But one thing I really missing is a simple keyword search with AND/OR/NOT.

Currently I use the View "Media & Verzeichnisse" with the search bar in top. But this will
trigger the search engine that use all Metadata-Tags. The group-filters are useless for me, because one
group like XMP contains also multiple fields with data I don't want see in my search results.

Can I configure the search and set the default behavior? I want a search that everytime only searches in keyword-data.

Second: I was not able to negate keywords. If I insert multiple tokens, the search engine use an implicit AND.
According to other threads you suggest to use inverse-filter or and something like that.

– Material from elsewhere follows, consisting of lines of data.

Lemma get_all_descendants_spec next t :
  (forall p c, child t p c -> p < c < next) ->
  forall fuel i out, (Z.to_nat (next - i) < fuel)%nat ->
  exists ds, get_all_descendants fuel t i out = Some (out ++ ds) /\
    forall c, c ∈ ds <-> descendant t i c.
Proof.
  intros Hok. induction fuel as [|fuel IH]; intros i out Hf; [lia|]. simpl.
  destruct (t !! i) as [kids|] eqn:Hi.
  - destruct (visit_kids_spec t (get_all_descendants fuel t) kids out) as (ds & Hv & Hds).
    { intros kid out' Hkid. apply IH. destruct (Hok i kid); [by exists kids|]. lia. }
    exists ds. split; [done|]. intros c. rewrite Hds, descendant_unfold.
    split; [|intros (kid & (? & ? & ?) & ?); simplify_eq; by eauto].
    intros (kid & ? & ?). exists kid. split; [by exists kids|done].
  - exists []. rewrite app_nil_r. split; [done|]. intros c.
    split; [set_solver|]. intros (kid & (? & ? & ?) & _)%descendant_unfold. congruence.
Qed.

(** ** Spaces *)

Lemma revoke_local_elem sp i c :
  NoDup (id <$> sp) -> c ∈ snd (revoke_local sp i) <-> c ∈ sp /\ id c <> i.
Proof.
  intros Hnd. unfold revoke_local.
  destruct (list_find _ sp) as [[pos x]|] eqn:Hf; simpl.
  - apply list_find_Some in Hf as (Hl & <- & _).
    by apply elem_of_delete_nodup.
  - apply list_find_None in Hf. rewrite Forall_forall in Hf. naive_solver.
Qed.

Lemma revoke_local_sublist sp i : sublist (snd (revoke_local sp i)) sp.
Proof.
  unfold revoke_local. destruct (list_find _ sp) as [[pos x]|]; simpl; [|done].
  apply sublist_delete.
Qed.

Lemma revoke_all_sublist ds sp : sublist (revoke_all ds sp) sp.
Proof.
  revert sp. induction ds as [|d ds IH]; intros sp; [done|]. unfold revoke_all in *. simpl.
  etrans; [apply IH|]. apply revoke_local_sublist.
Qed.

Lemma NoDup_ids_sublist sp sp' : sublist sp' sp -> NoDup (id <$> sp) -> NoDup (id <$> sp').
Proof. intros Hs Hnd. eapply sublist_NoDup; [done|]. by apply fmap_sublist. Qed.

Lemma revoke_all_elem ds sp c :
  NoDup (id <$> sp) -> c ∈ revoke_all ds sp <-> c ∈ sp /\ id c ∉ ds.
Proof.
  revert sp. induction ds as [|d ds IH]; intros sp Hnd; unfold revoke_all in *; simpl.
  - set_solver.
  - rewrite IH, revoke_local_elem by eauto using NoDup_ids_sublist, revoke_local_sublist.
    set_solver.
Qed.

Lemma lookup_None sp i : lookup sp i = None <-> forall c, c ∈ sp -> id c <> i.
Proof.
  unfold lookup. rewrite fmap_None, list_find_None, Forall_forall. done.
Qed.

(** ** Global revocation *)

(** The fuel that suffices to walk the tree below [i]: one call per id that
    was issued after [i]. *)
Definition enough (k : Kernel) (i : CapabilityId) : nat :=
  S (Z.to_nat (NEXT_ID (globals k) - i)).

Lemma elem_of_list_pids {A} (m : gmap Pid A) pid : pid ∈ list_pids m <-> is_Some (m !! pid).
Proof.
  unfold list_pids. rewrite merge_sort_Permutation, elem_of_elements. apply elem_of_dom.
Qed.

Lemma NoDup_list_pids {A} (m : gmap Pid A) : NoDup (list_pids m).
Proof. unfold list_pids. rewrite merge_sort_Permutation. apply NoDup_elements. Qed.

Lemma revoke_everywhere_lookup ds (m : gmap Pid (list CapabilityToken)) pid :
  foldl (fun m pid => alter (revoke_all ds) pid m) m (list_pids m) !! pid
  = revoke_all ds <$> m !! pid.
Proof.
  rewrite foldl_alter_fmap by apply NoDup_list_pids. rewrite map_lookup_imap.
  destruct (m !! pid) as [sp|] eqn:Hp; simpl; [|done].
  rewrite decide_True; [done|]. apply elem_of_list_pids. eauto.
Qed.

(** What [revoke_global] computes on a well-formed kernel. *)
Lemma revoke_global_inv k i fuel :
  kernel_ok k -> (enough k i <= fuel)%nat ->
  exists ds k', revoke_global fuel k i = Some k' /\
    (forall c, c ∈ ds ++ [i] <-> c = i \/ descendant (REVOCATION_TREE (globals k)) i c) /\
    (forall pid, procs k' !! pid = revoke_all (ds ++ [i]) <$> procs k !! pid) /\
    NEXT_ID (globals k') = NEXT_ID (globals k) /\
    (forall p, REVOCATION_TREE (globals k') !! p
       = if decide (p ∈ ds ++ [i]) then None else REVOCATION_TREE (globals k) !! p).
Proof.
  intros Hok Hfuel. unfold enough in Hfuel.
  destruct (get_all_descendants_spec _ _ (ok_tree k Hok) fuel i []) as (ds & Hds & Hin); [lia|].
  eexists ds, _. unfold revoke_global. rewrite Hds. split; [done|]. simpl.
  split; [|split; [apply revoke_everywhere_lookup|split; [done|apply foldl_delete_lookup]]].
  intros c. rewrite elem_of_app, list_elem_of_singleton, Hin. tauto.
Qed.

Lemma child_survives k i (ds : list CapabilityId) (t' : RevocationTree) p c :
  (forall c, c ∈ ds <-> c = i \/ descendant (REVOCATION_TREE (globals k)) i c) ->
  (forall p, t' !! p = if decide (p ∈ ds) then None else REVOCATION_TREE (globals k) !! p) ->
  child (REVOCATION_TREE (globals k)) p c -> c ∉ ds -> child t' p c.
Proof.
  intros Hin Ht (kids & Hp & Hc) Hnc. exists kids. split; [|done].
  rewrite Ht, decide_False; [done|]. rewrite Hin. intros [->|Hd].
  - apply Hnc. rewrite Hin, descendant_unfold. right. exists c. split; [by exists kids|auto].
  - apply Hnc. rewrite Hin. right. eapply tc_r; [done|]. by exists kids.
Qed.

Lemma revoke_global_ok k i fuel k' :
  kernel_ok k -> (enough k i <= fuel)%nat -> revoke_global fuel k i = Some k' -> kernel_ok k'.
Proof.
  intros Hok Hfuel Hr.
  destruct (revoke_global_inv k i fuel Hok Hfuel) as (ds & ? & Hr' & Hin & Hp & Hn & Ht).
  simplify_eq.
  split.
  - intros p c (kids & Hk & Hc). rewrite Ht in Hk. case_decide; [done|].
    rewrite Hn. apply (ok_tree k Hok). by exists kids.
  - intros pid sp. rewrite Hp. intros (sp0 & Hsp & ->)%fmap_Some.
    eapply NoDup_ids_sublist; [apply revoke_all_sublist|]. by eapply (ok_nodup k Hok).
  - intros pid sp c. rewrite Hp, Hn. intros (sp0 & Hsp & ->)%fmap_Some Hc.
    eapply (ok_issued k Hok); [done|].
    eapply revoke_all_elem; [|done]. by eapply (ok_nodup k Hok).
  - intros pid sp c p. rewrite Hp. intros (sp0 & Hsp & ->)%fmap_Some Hc Hpar.
    apply revoke_all_elem in Hc as [Hc Hnd]; [|by eapply (ok_nodup k Hok)].
    eapply child_survives; [done..| |done]. by eapply (ok_linked k Hok).
Qed.

(** C1. System-wide revocation is exact: on a well-formed kernel,
    [revoke_global i] returns (the recursive walk of the revocation tree
    terminates), and afterwards every process of the table holds exactly the
    tokens it held before other than [i] and the tokens granted, directly or
    through any chain of grants, from [i]; their order is unchanged and no
    process appears or disappears.  The tree has lost the nodes of [i] and of
    its descendants, with their lists of children, and kept every other node
    as it was, so that [i] stays in the list of its own parent; no id is given
    back. *)
Theorem revoke_global_exact k i fuel :
  kernel_ok k -> (enough k i <= fuel)%nat ->
  let doomed c := c = i \/ descendant (REVOCATION_TREE (globals k)) i c in
  exists k', revoke_global fuel k i = Some k' /\
    dom (procs k') = dom (procs k) /\
    (forall pid sp, procs k !! pid = Some sp ->
     exists sp', procs k' !! pid = Some sp' /\ sublist sp' sp /\ forall c, c ∈ sp' <-> c ∈ sp /\ ~ doomed (id c)) /\
    (forall p, doomed p -> REVOCATION_TREE (globals k') !! p = None) /\
    (forall p, ~ doomed p -> REVOCATION_TREE (globals k') !! p = REVOCATION_TREE (globals k) !! p) /\
    NEXT_ID (globals k') = NEXT_ID (globals k).
Proof.
  intros Hok Hfuel doomed.
  destruct (revoke_global_inv k i fuel Hok Hfuel) as (ds & k' & Hr & Hin & Hp & Hn & Ht).
  exists k'. split; [done|]. split.
  { apply set_eq. intros pid. rewrite !elem_of_dom, Hp. apply fmap_is_Some. }
  split.
  - intros pid sp Hsp. exists (revoke_all (ds ++ [i]) sp).
    rewrite Hp, Hsp. split; [done|]. split; [apply revoke_all_sublist|].
    intros c. rewrite revoke_all_elem by (by eapply (ok_nodup k Hok)). by rewrite Hin.
  - split_and!; [| |done]; intros p Hd; rewrite Ht; [rewrite decide_True|rewrite decide_False]; [done| |done|]; by rewrite Hin.
Qed.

Isn't a simple "NOT" supported?

Regards
Stefan

Mario

#1
The search bar at the top of the file window has been designed to work similar to a search engine, or the search bar you'll know from Windows Explorer. As you pointed out, it will search all metadata tags indexed by the search engine in IMatch, unless you limit the search to a specific group.

The search engine supports a certain syntax which is explained in the file window help topic. Just click in the search bar and then press <F1> to find the corresponding help. This syntax is fixed and cannot be changed by me, it's part of the database engine. The strict syntax is the reason why it can search 100,000 files in less than one second.


The best way to find files with specific keywords is to use the Filter Panel, and there the Category filter. Since IMatch 5 maps each keyword used in your files to a child category under the special @Keywords category, you can use the power of categories to filter by keyword or perform other things.

For example, assuming you want to find files containing the keyword "abc" but not the keyword "abstract":



You + the keyword you want to include, and - the keywords you don't want (NOT). You can combine any number of keywords that way.

To see all files with a combination of certain keywords, you can just <Ctrl>+clcik them in the Category View. IMatch shows the combined (OR'ed) set of files when you select multiple categories aka keywords.

You can also use the Category @Builder in the Category View to combine any number of categories via drag and drop, using OR, AND or NOT Boolean operators. This can be done ad-hoc, or you can create a new category from the result, for instance because you often need to check which keywords contain a certain combination of keywords.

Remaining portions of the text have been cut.